Le Prince de la Maison de David- Lettre 36

LETTRE   XXXVI

Jérusalem,

troisième matin après la crucifixion.

Mon père chéri,

J’ai terminé la dernière lettre uniquement pour continuer dans une autre, le triste récit que j’étais en train de t’écrire. On est maintenant à une demi-heure du lever du soleil et, comme le groupe qui s’est rendu au sépulcre n’est pas encore rentré, je continuerai encore mon douloureusement intéressant sujet. La mère de Jésus, que je pensais être en partie avec les deux Marie et Marthe, est restée à la maison, incapable de supporter la vue de son fils mort.

Le jour où les étonnants évènements, que j’ai détaillés en long et en large dans ma derrière lettre eurent lieu, ce jour qui ne peut jamais, à cause de ses signes et merveilles, être oublié à Jérusalem, les principaux sacrificateurs, à la tête desquels était Anne, rencontrèrent Pilate au moment où il chevauchait sortant de la ville accompagné d’une vingtaine d’hommes en armes, pour inspecter les déchirures profondes causées par le tremblement de terre, et entendre des bouches de tous les gens, les détails des merveilles qui accompagnèrent la crucifixion de Jésus. Quand ils s’approchèrent de lui, ils l’implorèrent afin qu’il ordonna à ses soldats de descendre les corps, étant donné que le jour suivant était un grand jour et qu’il était contraire à leurs coutumes d’avoir les criminels exécutés ou laissés pendus ce jour là.

“Que pensez-vous ?” demanda Pilate, arrêtant et calmant son cheval guerrier syrien qui, effrayé par les corps morts qui reposaient à côté (car ils traversaient le lieu des tombes ouvertes) avait pendant, quelques instants, marché et plongé follement : “Que pensez-vous, sacrificateurs ! Avez-vous crucifié un homme ou un dieu ? Nous pensons que ses puissants prodiges nous disent qu’il était plus qu’un homme ! Toute la nature sympathise avec sa mort ! Le soleil voilà son éclat, les cieux se vêtirent en deuil, Jupiter envoya des éclairs furieux et la terre elle-même se souleva et s’ébranla comme si elle partageait la peine universelle !”

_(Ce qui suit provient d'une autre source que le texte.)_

Definition ebpf_alu32 (op : ArithOp) (dst imm : Z) : EG Insn :=
  match op with
  | And_ => mret (and32_imm dst imm)
  | Or_ => mret (or32_imm dst imm)
  | Xor => mret (xor32_imm dst imm)
  | Add => mret (add32_imm dst imm)
  | Sub => mret (sub32_imm dst imm)
  | Mul => mret (mul32_imm dst imm)
  | Div =>
      if imm =? 0 then fail (CodegenError "division by zero in byte-access expression")
      else mret (div32_imm dst imm)
  | Mod => fail (CodegenError "modulo (%) is not supported in eBPF byte-access expressions")
  | Shl => mret (lsh32_imm dst imm)
  | Shr => mret (rsh32_imm dst imm)
  end.

(** [for &(aop, operand) in &ba.alu_ops] *)
Definition emit_alu_ops (ops : list (ArithOp * Z)) : EG unit :=
  forM ops (λ '(aop, operand), i ← ebpf_alu32 aop R4 (as_i32 operand); push i;; mret tt).

Definition size_bytes (s : AccessSize) : Z :=
  match s with Byte => 1 | Half => 2 | Word => 4 end.

Definition emit_trans_byte_access (ba : ByteAccess) (value : Z) : EG Patches :=
  net_off ← net_offset;
  bc_ihl ← emit_ihl net_off;
  end_off ← i32_add (ba_offset ba) (size_bytes (ba_size ba));
  bc_trans ← check_trans_bounds end_off;
  (match ba_size ba with
   | Byte => push (ldx_b R4 R6 (as_i16 (ba_offset ba)));; mret tt
   | Half => push_ldx_h_be R4 R6 (as_i16 (ba_offset ba))
   | Word => push_ldx_w_be R4 R6 (as_i16 (ba_offset ba))
   end);;
  emit_alu_ops (ba_alu_ops ba);;
  p ← emit_cmp (ba_op ba) value;
  mret (mk_patches (success p) (failure p ++ [bc_ihl; bc_trans])).

Definition emit_load_size (size : AccessSize) (off : Z) : EG Patch :=
  match size with
  | Byte => emit_load_byte off
  | Half => emit_load_half off
  | Word => emit_load_word off
  end.

(** [base_off + ba.offset as u32] *)
Definition emit_fixed_byte_access (ba : ByteAccess) (value base_off : Z) : EG Patches :=
  off ← u32_add base_off (as_u32 (ba_offset ba));
  bc ← emit_load_size (ba_size ba) off;
  emit_alu_ops (ba_alu_ops ba);;
  p ← emit_cmp (ba_op ba) value;
  mret (mk_patches (success p) (bc :: failure p)).

Definition emit_byte_access (ba : ByteAccess) : EG Patches :=
  match ba_rhs ba with
  | Load_ _ =>
      fail (CodegenError
        "expr-vs-expr byte-access comparison is not yet supported for eBPF targets")
  | Const value =>
      match ba_layer ba with
      | Raw => emit_fixed_byte_access ba value 0
      | Net => base_off ← net_offset; emit_fixed_byte_access ba value base_off
      | Trans => emit_trans_byte_access ba value
      end
  end.

Definition emit_primitive (prim : Primitive) : EG Patches :=
  match prim with
  | PProto p => emit_proto p
  | PHost addr dir => emit_host addr dir
  | PNet net dir => emit_net net dir
  | PNet6 net dir => emit_net6 net dir
  | PPort port dir proto => emit_port port dir proto
  | PPortRange lo hi dir proto => emit_portrange lo hi dir proto
  | PEtherHost addr dir => emit_ether_host addr dir
  | PEtherProto et => emit_ethertype et
  | PEtherMulticast => emit_ether_multicast
  | PIpBroadcast => emit_ip_broadcast
  | PIpMulticast => emit_ip_multicast
  | PIp6Multicast => emit_ip6_multicast
  | PVlan id => emit_vlan id
  | PMpls label => emit_mpls label
  | PPppoeDiscovery => emit_ethertype 0x8863
  | PPppoeSession session_id => emit_pppoe_session session_id
  | PIpProtoChain n => emit_ip4_l4 n
  | PIp6ProtoChain n => emit_ip6_l4 n
  | PLen op value => emit_len op value
  | PByteAccess ba => emit_byte_access ba
  | PInbound | POutbound =>
      fail (CodegenError "inbound/outbound direction cannot be expressed in eBPF")
  end.

(** * The work stack *)

Inductive Work :=
  | WEmit (e : Expr)
  | AndRight (e_right : Expr)
  | AndDone (left_failure : list Patch)
  | OrRight (e_right : Expr)
  | OrDone (left_success : list Patch) (ja_idx : Z)
  | NotDone.

(** The operators, between and after their operands. *)
Definition and_right (left_p : Patches) : EG unit :=
  right_start ← here; resolve_all (success left_p) right_start.

Definition and_done (left_failure : list Patch) (right_p : Patches) : Patches :=
  mk_patches (success right_p) (Codegen.concat left_failure (failure right_p)).

Definition or_right (left_p : Patches) : EG Z :=
  ja_idx ← push (ja 0);
  right_start ← here;
  resolve_all (failure left_p) right_start;;
  mret ja_idx.

Definition or_done (left_success : list Patch) (ja_idx : Z) (right_p : Patches) : Patches :=
  mk_patches (Codegen.concat (left_success ++ [ja_idx]) (success right_p)) (failure right_p).

Definition not_done (inner_p : Patches) : EG Patches :=
  ja_idx ← push (ja 0);
  not_succ_start ← here;
  resolve_all (failure inner_p) not_succ_start;;
  mret (mk_patches [] (success inner_p ++ [ja_idx])).

(** One turn of [while let Some(step) = work.pop()]: the work left and the
    results done. The top of a stack is the head of its list. *)
Definition walk_step (step : Work) (work : list Work) (dn : list Patches) :
    EG (list Work * list Patches) :=
  match step, dn with
  | WEmit (Prim p), _ => q ← emit_primitive p; mret (work, q :: dn)
  | WEmit (And e_left e_right), _ => mret (WEmit e_left :: AndRight e_right :: work, dn)
  | WEmit (Or e_left e_right), _ => mret (WEmit e_left :: OrRight e_right :: work, dn)
  | WEmit (Not inner), _ => mret (WEmit inner :: NotDone :: work, dn)
  | AndRight e_right, left_p :: dn' =>
      and_right left_p;; mret (WEmit e_right :: AndDone (failure left_p) :: work, dn')
  | AndDone left_failure, right_p :: dn' => mret (work, and_done left_failure right_p :: dn')
  | OrRight e_right, left_p :: dn' =>
      ja_idx ← or_right left_p;
      mret (WEmit e_right :: OrDone (success left_p) ja_idx :: work, dn')
  | OrDone left_success ja_idx, right_p :: dn' =>
      mret (work, or_done left_success ja_idx right_p :: dn')
  | NotDone, inner_p :: dn' => q ← not_done inner_p; mret (work, q :: dn')
  | _, [] => panic
  end.

Fixpoint walk_loop (n : nat) (work : list Work) (dn : list Patches) : EG Patches :=
  match n with
  | O => λ _, OutOfFuel
  | S n' =>
      match work with
      | [] => match dn with p :: _ => mret p | [] => panic end
      | step :: work' => '(work'', dn') ← walk_step step work' dn; walk_loop n' work'' dn'
      end
  end.

(** Three turns per node are enough. *)
Definition walk_fuel (e : Expr) : nat := S (3 * size e).

Definition emit_expr (e : Expr) : EG Patches := walk_loop (walk_fuel e) [WEmit e] [].

Definition compile (e : Expr) (link : LinkType) : outcome Program :=
  '(_, s) ←
    (emit_prologue;;
     patches ← emit_expr e;
     accept_idx ← here;
     push (mov64_imm R0 XDP_PASS);;
     push exit;;
     drop_idx ← here;
     push (mov64_imm R0 XDP_DROP);;
     push exit;;
     resolve_all (success patches) accept_idx;;
     resolve_all (failure patches) drop_idx) (eg_new link);
  Ok (mk_program (eg_insns s)).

Les sacrificateurs parurent troublés et semblèrent incapables de répondre ; mais Tereh, le principal sacrificateur de la maison de Mariah, répondit et dit :

“Mon seigneur, ce fut de prodigieux phénomènes mais ils se seraient produits si ce Nazaréen n’était pas mort ! Voici un célèbre astrologue venant d’Arabie, qui étudie les cieux et qui dit que cette obscurité fut causée par une éclipse de soleil ! Le nuage sombre n’était que la fumée des sacrifices pendant que le tremblement de terre n’était qu’un phénomène naturel et habituel !”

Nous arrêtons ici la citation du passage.